WORK REQUIRED → State, as a number alone, how many lines of the data contain the string "done".

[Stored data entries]
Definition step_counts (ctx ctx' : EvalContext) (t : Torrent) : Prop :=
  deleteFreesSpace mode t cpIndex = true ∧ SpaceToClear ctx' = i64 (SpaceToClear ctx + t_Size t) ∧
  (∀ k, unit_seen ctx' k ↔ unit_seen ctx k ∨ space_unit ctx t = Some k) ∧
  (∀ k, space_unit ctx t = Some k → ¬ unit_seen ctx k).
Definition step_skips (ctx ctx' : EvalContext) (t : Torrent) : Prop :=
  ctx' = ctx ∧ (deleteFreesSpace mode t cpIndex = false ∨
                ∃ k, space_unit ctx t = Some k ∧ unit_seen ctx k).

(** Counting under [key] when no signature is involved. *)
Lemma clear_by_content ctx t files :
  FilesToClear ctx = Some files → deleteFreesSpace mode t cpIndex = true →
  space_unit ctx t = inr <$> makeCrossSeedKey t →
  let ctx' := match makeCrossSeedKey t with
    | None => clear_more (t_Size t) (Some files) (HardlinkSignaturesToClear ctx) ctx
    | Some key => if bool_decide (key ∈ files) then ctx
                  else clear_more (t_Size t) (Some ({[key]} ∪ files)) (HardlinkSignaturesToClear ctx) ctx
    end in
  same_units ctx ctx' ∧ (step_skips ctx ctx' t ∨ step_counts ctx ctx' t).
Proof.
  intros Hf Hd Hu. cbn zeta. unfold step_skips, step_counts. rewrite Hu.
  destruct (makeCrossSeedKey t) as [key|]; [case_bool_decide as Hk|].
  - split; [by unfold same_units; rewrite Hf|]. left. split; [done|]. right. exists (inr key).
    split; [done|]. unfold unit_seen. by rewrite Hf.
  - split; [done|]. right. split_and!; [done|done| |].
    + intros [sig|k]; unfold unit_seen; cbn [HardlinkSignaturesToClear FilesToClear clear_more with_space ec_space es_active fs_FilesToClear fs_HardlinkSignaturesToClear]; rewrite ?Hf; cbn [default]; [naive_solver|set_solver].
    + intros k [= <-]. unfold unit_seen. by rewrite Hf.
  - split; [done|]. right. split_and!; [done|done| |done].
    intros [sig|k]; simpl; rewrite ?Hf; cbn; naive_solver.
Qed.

TASK SOLUTION → 4